I think about Iranians, how they loathed the perpetrators before the conflict, how their contempt is amplified by the confusion they see in the eyes of kids too young and innocent to comprehend what’s going on.


The people of Iran are divided like we are, and some welcomed a disruption that might remove existing leadership. But it’s evident that a few strategic missiles didn’t end the regime and the war continues with worldwide implications, none of them good.  


It’s spring in Iran. The doves are singing courtship songs. The ruddy shell ducks have returned to nest. Persian gardens, tended and celebrated over thousands of years, are trying to come to life in spite of the chaos around them. Iranians have seed potatoes and onion sets in hand, tomato seeds have sprouted under grow lights. In the north, fields of wheat and barley are greening, the buds of pomegranates and figs are swelling, the season for planting rice is fast approaching. 


But there’s a war, with all the usual objectives of killing and spreading misery with no regard for traditions or traumatized children or, least of all, ecological damage.  According to a report on NPR, we’re targeting health facilities, taking out buildings and the medical professionals in them. At least 175 kids were killed when a missile struck a primary school. The internet in Iran is sporadic at best and carefully monitored. Residents are in the dark.  Our Secretary of Defense said, “We are punching them while they’re down, which is exactly how it should be.” The man in the Oval Office announced we may continue to bomb oil facilities on the island of Khard “just for fun.”


In 2023 Illinois Governor JB Pritzker gave a commencement speech at Northwestern University. The topic was recognizing idiots. He warned that idiots can be intelligent and dazzle us with words and misdirection, but what defines them is their cruelty. 


He said if someone doesn’t look like us or act, think, and love like us, we have a primal instinct to fear or judge them. It’s a reaction that had value in our evolution. But giving in to acts of cruelty is failing the test of an advanced society.  Empathy and compassion are evolved states of being that require us to look beyond our animal instincts and see that the smartest people in the room are often the kindest.


And a kind idiot is as rare as a snowman in the desert.


John Mearsheimer, international relations scholar at the University of Chicago, referencing a 2025 article in the scientific journal Lancet, said that US sanctions on mideastern countries resulted in the deaths of 38 million people between 1971 and 2022. The intent was to inflict massive punishment so the people would rise up against their government. It didn’t work, but the cruelty was stunning. 
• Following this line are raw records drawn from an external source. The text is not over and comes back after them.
(** A slot, or the waiting list, is drained unit by unit. *)
Lemma drain_list_spec us : forall held fuel q,
  Forall unit_ok us -> Forall (fun b => bf_stale b = true) held -> NoDup (ids (held ++ concat us)) ->
  (length (held ++ concat us) <= fuel)%nat ->
  exists q' cs, ath_drain_txq_list fuel q (held ++ concat us) = Ok (q', cs) /\ completed cs = firsts us /\
    concat (c_head <$> cs) = concat us /\
    same_lists q q' /\ (forall x, axq_depth q = u32 x -> axq_depth q' = u32 (x - Z.of_nat (length us))).
Proof.
  assert (forall us,
    (forall fuel q, Forall unit_ok us -> NoDup (ids (concat us)) -> (length (concat us) <= fuel)%nat ->
      exists q' cs, ath_drain_txq_list fuel q (concat us) = Ok (q', cs) /\ completed cs = firsts us /\
        concat (c_head <$> cs) = concat us /\
        same_lists q q' /\ (forall x, axq_depth q = u32 x -> axq_depth q' = u32 (x - Z.of_nat (length us))))) as Hbase.
  { clear us. induction us as [|u us IH]; intros fuel q Hok Hnd Hf.
    { exists q, []. destruct fuel; (split_and!; [done..|by constructor|]); intros x ->; f_equal; simpl; lia. }
    inversion Hok as [|? ? Hu Hus]; subst. destruct (unit_head_cons u Hu) as (bf & r & bl & Hur & Hl & Hid & Hns).
    cbn [concat] in *. destruct (unit_last_found [] (concat us) u bf bl) as [_ Hsp]; [by rewrite Hur|done|done|done|].
    rewrite !app_nil_l in Hsp. destruct fuel as [|fuel]; [rewrite Hur in Hf; simpl in Hf; lia|].
    assert (concat us = drop (length u) (u ++ concat us)) as Hdrop by by rewrite drop_app_length.
    destruct (IH fuel (process_buffer_counts q bf)) as (q' & cs & E & Hc & Hhd & Hsl & Hd); [done| | |].
    { rewrite ids_app in Hnd. by apply NoDup_app in Hnd as (_ & _ & ?). }
    { rewrite length_app, Hur in Hf. simpl in Hf. lia. }
    exists q', ({| c_held := []; c_bf := bf; c_head := removelast u ++ [bl] |} :: cs).
    assert (ath_drain_txq_list (S fuel) q (u ++ concat us) =
      obind (ath_drain_txq_list fuel (process_buffer_counts q bf) (concat us)) (fun '(txq, cs) =>
        Ok (txq, {| c_held := []; c_bf := bf; c_head := removelast u ++ [bl] |} :: cs))) as ->.
    { rewrite Hur. cbn [app ath_drain_txq_list]. rewrite Hns. rewrite Hur in Hsp. cbn [app] in Hsp. by rewrite Hsp. }
    rewrite E. cbn [obind]. split_and!; [done| | | |].
    - rewrite (firsts_cons u us bf) by by rewrite Hur. unfold completed in *. by rewrite fmap_cons, Hc.
    - rewrite fmap_cons. cbn [concat c_head]. by rewrite Hhd, <- (last_removelast _ _ Hl).
    - eapply same_lists_trans; [apply same_lists_counts|done].
    - intros x Hx. rewrite (Hd (x - 1)); [f_equal; simpl length; lia|]. by rewrite process_counts_depth, Hx, u32_sub_l. }
  intros held. induction held as [|h held IH]; intros fuel q Hok Hst Hnd Hf; [by apply Hbase|].
  inversion Hst; subst. simpl in Hf. destruct fuel as [|fuel]; [lia|]. cbn [app ath_drain_txq_list].
  change (NoDup (bf_id h :: ids (held ++ concat us))) in Hnd. apply NoDup_cons in Hnd as [_ Hnd].
  rewrite H1. apply IH; try done. lia.
Qed.

Lemma repr_parts_ext q q' ss tl : same_lists q q' -> repr_parts q ss tl -> repr_parts q' ss tl.
Proof.
  intros [E1 E2 E3 E4] []. constructor; rewrite ?E1, ?E2, ?E3, ?E4; try done;
    intros; unfold slot, fifo_at in *; rewrite E2, E4; eauto.
Qed.

(** The queue seen from FIFO entry [idx] on, without its waiting units. *)
Definition from_idx (idx : Z) (q : ath_txq) : ath_txq := (q <| txq_tailidx := idx |>) <| axq_q := [] |>.

Lemma firsts_app us vs : firsts (us ++ vs) = firsts us ++ firsts vs.
Proof. apply omap_app. Qed.

Lemma drain_fifo_spec ss : forall fuel idx q,
  repr_parts (from_idx idx q) ss [] -> (length ss <= fuel)%nat ->
  exists idx' q' cs, drain_fifo fuel idx q = Ok (idx', q', cs) /\ completed cs = firsts (concat ss) /\
    repr_parts (from_idx idx' q') [] [] /\ axq_q q' = axq_q q /\
    (forall x, axq_depth q = u32 x -> axq_depth q' = u32 (x - Z.of_nat (length (concat ss)))).
Proof.
  induction ss as [|s0 ss IH]; intros fuel idx q Hrp Hf.
  - exists idx, q, []. assert (fifo_at q idx = []) as E.
    { pose proof (rp_empty _ _ _ Hrp 0%nat ltac:(simpl; lia)) as E. change (Z.of_nat 0) with 0 in E.
      by rewrite slot_0 in E by apply Hrp. }
    split_and!; [|done|done|done|intros x ->; f_equal; simpl; lia]. destruct fuel; cbn [drain_fifo]; by rewrite E.
  - destruct fuel as [|fuel]; [simpl in Hf; lia|].
    pose proof (rp_slots _ _ _ Hrp 0%nat s0 eq_refl) as Hs. change (Z.of_nat 0) with 0 in Hs.
    rewrite slot_0 in Hs by apply Hrp. change (fifo_at (from_idx idx q) _) with (fifo_at q idx) in Hs.
    pose proof (slot_nonempty _ _ Hs) as Hne. destruct Hs as (_ & Hok & Hnd & held & Hl & _ & Hst).
    destruct (drain_list_spec s0 held (length (fifo_at q idx)) q Hok Hst) as (q0 & cs & E & Hc & _ & Hsl & Hd);
      [by rewrite <- Hl|by rewrite Hl|]. rewrite <- Hl in E.
    destruct (IH fuel (INCR idx 8) (set_fifo idx [] q0)) as (idx' & q' & cs' & E' & Hc' & Hrp' & Hq' & Hd').
    { eapply repr_parts_ext; [|exact (advance_tail _ _ _ _ None Hrp)].
      destruct Hsl as [? Hfi Hhi ?]. unfold from_idx, set_fifo. destruct q, q0; simpl in *. subst. by constructor. }
    { simpl in Hf. lia. }
    exists idx', q', (cs ++ cs'). split_and!.
    + cbn [drain_fifo]. destruct (fifo_at q idx) as [|b l]; [done|]. rewrite E. cbn [obind].
      unfold ATH_TXFIFO_DEPTH. rewrite E'. done.
    + unfold completed in *. cbn [concat]. by rewrite fmap_app, Hc, Hc', firsts_app.
    + done.
    + rewrite Hq'. apply Hsl.
    + intros x Hx. rewrite (Hd' (x - Z.of_nat (length s0))) by (by apply Hd).
      cbn [concat]. rewrite length_app. f_equal. lia.
Qed.

(** Draining completes every unit, in order, and leaves an empty queue. *)
Lemma drain_repr q us :
  repr q us -> exists q' cs, ath_draintxq true q = Ok (q', cs) /\ completed cs = firsts us /\ repr q' [].
Proof.
  intros (ss & tl & Hrp & -> & Hd). unfold ath_draintxq.
  assert (repr_parts (from_idx (txq_tailidx q) q) ss []) as Hrp0.
  { destruct Hrp as [? ? ? ? ? ? ? ? ?]. constructor; try done. split; [done|]. constructor. }
  destruct (drain_fifo_spec ss 8 (txq_tailidx q) q Hrp0) as (idx & q1 & cs & E & Hc & Hrp1 & Hq1 & Hd1);
    [apply Hrp|]. change (Z.to_nat ATH_TXFIFO_DEPTH) with 8%nat. rewrite E. cbn [obind].
  match goal with |- context [ath_drain_txq_list _ ?x _] => set (q2 := x) end.
  assert (axq_q q2 = concat tl) as -> by (rewrite <- (rp_wait _ _ _ Hrp), <- Hq1; done).
  destruct (rp_wait_ok _ _ _ Hrp) as [Hwo Hwnd]. rewrite (rp_wait _ _ _ Hrp) in Hwnd.
  destruct (drain_list_spec tl [] (length (concat tl)) q2 Hwo) as (q3 & cs' & E3 & Hc3 & _ & Hsl & Hd3); [done|done|done|].
  rewrite app_nil_l in E3. rewrite E3. cbn [obind]. eexists _, _. split; [reflexivity|]. split.
  { unfold completed in *. by rewrite fmap_app, Hc, Hc3, firsts_app. }
  exists [], []. split_and!; [|done|].
  - eapply repr_parts_ext; [|exact Hrp1]. destruct Hsl as [? Hfi Hhi Hti]. unfold from_idx.
    destruct q1, q3; simpl in *. subst. by constructor.
  - change (axq_depth q3 = u32 0). rewrite (Hd3 (Z.of_nat (length (concat ss ++ tl)) - Z.of_nat (length (concat ss)))).
    + f_equal. rewrite length_app. lia.
    + change (axq_depth q2) with (axq_depth q1). by apply Hd1.
Qed.

(** * Theorems: the life of a queue *)

(** [txq_run submitted done q]: from the set-up on, the units [submitted] were
    submitted and those starting with the buffers [done] were completed or
    flushed, in some interleaving; [q] is the queue now. The buffers of a
    submission are not among those still waiting. *)
Inductive txq_run : list (list ath_buf) -> list Z -> ath_txq -> Prop :=
| run_setup : txq_run [] [] txq_init
| run_submit s d q tx99 vs q' acts :
    txq_run s d q -> chain_ok vs -> NoDup (ids (axq_q q ++ concat vs)) ->
    ath_tx_txqaddbuf true tx99 q (concat vs) false = Ok (q', acts) -> txq_run (s ++ vs) d q'
| run_complete s d q tx99 c q' acts :
    txq_run s d q -> edma_complete tx99 q = Ok (Some (c, q', acts)) ->
    txq_run s (d ++ [bf_id (c_bf c)]) q'
| run_drain s d q q' cs :
    txq_run s d q -> ath_draintxq true q = Ok (q', cs) -> txq_run s (d ++ completed cs) q'.

Lemma init_repr : repr txq_init [].
Proof.
  exists [], []. split_and!; [|done|done].
  assert (forall j : nat, (j < 8)%nat -> slot txq_init (Z.of_nat j) = []) as He.
  { intros j Hj. do 8 (destruct j as [|j]; [done|]). lia. }
  constructor; try done.
  - simpl. lia.
  - intros j Hj. apply He. lia.
  - split; [done|constructor].
Qed.

Lemma firsts_cut us : Forall unit_ok us -> firsts (cut <$> us) = firsts us.
Proof.
  induction 1 as [|u us Hu _ IH]; [done|].
  assert (bf_id <$> head (cut u) = bf_id <$> head u) as Hc.
  { pose proof (cut_ids u) as Hi. unfold ids in Hi. destruct (cut u), u; simpl in *; congruence. }
  rewrite fmap_cons. unfold firsts in *. cbn [omap list_omap]. rewrite Hc, IH. done.
Qed.

Lemma run_repr s d q : txq_run s d q -> exists us, repr q us /\ firsts s = d ++ firsts us.
Proof.
  induction 1 as [|s d q tx99 vs q' acts _ (us & Hr & Hs) Hch Hnd E|s d q tx99 c q' acts _ (us & Hr & Hs) E
                 |s d q q' cs _ (us & Hr & Hs) E].
  - exists []. split; [apply init_repr|done].
  - destruct (submit_repr tx99 q us vs Hr Hch Hnd) as (q1 & a1 & E1 & Hr1). rewrite E in E1. injection E1 as <- <-.
    exists (us ++ (cut <$> vs)). split; [done|].
    destruct (chain_units _ Hch) as [_ Hok]. by rewrite !firsts_app, Hs, (firsts_cut vs Hok), app_assoc.
  - destruct us as [|u us]; [by rewrite (edma_complete_empty tx99 q Hr) in E|].
    destruct (complete_repr tx99 q u us Hr) as (c1 & q1 & a1 & E1 & Hr1 & Hh & _).
    rewrite E in E1. injection E1 as <- <- <-. exists us. split; [done|].
    by rewrite Hs, (firsts_cons _ _ _ Hh), <- app_assoc.
  - destruct (drain_repr q us Hr) as (q1 & cs1 & E1 & Hc & Hr1). rewrite E in E1. injection E1 as <- <-.
    exists []. split; [done|]. by rewrite Hs, Hc, app_nil_r.
Qed.

(** C6. A transmit queue is a FIFO of units: after any interleaving of
    submissions, completions and drains, the units completed so far followed
    by those still represented in the queue are the submitted units, in the
    order of submission (none lost, none duplicated, none reordered), and
    [axq_depth] is the number of units in the queue. *)
Theorem txq_is_fifo s d q :
  txq_run s d q ->
  exists us, repr q us /\ firsts s = d ++ firsts us /\ axq_depth q = u32 (Z.of_nat (length us)).
Proof.
  intros Hr. destruct (run_repr s d q Hr) as (us & Hrep & Hs). exists us. split_and!; [done|done|].
  by destruct Hrep as (ss & tl & _ & _ & ?).
Qed.

(** The operations never fail on a queue in use: a submission of fresh
    buffers, a completion and a drain all return, without following a dangling
    buffer pointer, and a completion finds a unit exactly when the queue is
    not empty. *)
Theorem txq_ops_return s d q tx99 vs :
  txq_run s d q -> chain_ok vs -> NoDup (ids (axq_q q ++ concat vs)) ->
  (exists q' acts, ath_tx_txqaddbuf true tx99 q (concat vs) false = Ok (q', acts)) /\
  (exists q' cs, ath_draintxq true q = Ok (q', cs)) /\
  ((length d < length (firsts s))%nat -> exists c q' acts, edma_complete tx99 q = Ok (Some (c, q', acts))) /\
  (firsts s = d -> edma_complete tx99 q = Ok None).
Proof.
  intros Hr Hch Hnd. destruct (run_repr s d q Hr) as (us & Hrep & Hs).
  assert (Forall unit_ok us) as Hok.
  { destruct Hrep as (ss & tl & Hrp & -> & _). apply Forall_app. split; [|apply Hrp].
    apply Forall_concat, Forall_lookup. intros j us Hj. apply (rp_slots _ _ _ Hrp j us Hj). }
  split_and!.
  - destruct (submit_repr tx99 q us vs Hrep Hch Hnd) as (q1 & a1 & E1 & _). by eauto.
  - destruct (drain_repr q us Hrep) as (q1 & cs1 & E1 & _). by eauto.
  - intros Hlt. destruct us as [|u us]; [rewrite Hs, length_app in Hlt; simpl in Hlt; lia|].
    destruct (complete_repr tx99 q u us Hrep) as (c1 & q1 & a1 & E1 & _). by eauto.
  - intros Hd. destruct us as [|u us]; [by apply edma_complete_empty|]. exfalso.
    apply Forall_cons in Hok as [Hu _]. destruct (unit_head_cons u Hu) as (bf & r & _ & Hur & _).
    rewrite Hs, (firsts_cons u us bf) in Hd by by rewrite Hur.
    apply (f_equal length) in Hd. rewrite length_app in Hd. simpl in Hd. lia.
Qed.

(** * The tasklet *)

Record edma_state := {
  es_ring : list ar9003_txs;
  es_ts : ath_tx_status;          (* the local variable [ts] *)
  es_txq : list ath_txq;          (* sc->tx.txq *)
  beacon_tx_processed : bool;
  beacon_tx_last : bool;
  es_log : list (Z * Z);          (* completions: queue, first buffer *)
}.
#[export] Instance eta_edma_state : Eta edma_state := fun r =>
  Build_edma_state (es_ring r) (es_ts r) (es_txq r) (beacon_tx_processed r) (beacon_tx_last r) (es_log r).

Section Tasklet.
(** [beaconq]: sc->beacon.beaconq. [process]: what the rest of
    [ath_tx_process_buffer] (delivery of the frames and [ath_txq_schedule],
    which may submit further units) does to the queues. *)
Context (tx99 : bool) (beaconq : Z) (process : completion -> ath_tx_status -> list ath_txq -> list ath_txq).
The world spins, seasons change, bombs drop. Idiots stroke their egos while the compassionate show how an advanced society behaves. It’s my tendency, given our history of warring and social and environmental woes, to give in to  pessimism, but it’s an attitude that gets in the way of goodness. Empathy and calling out cruelty are behaviors befitting spring—a fresh start, and another chance to get things right.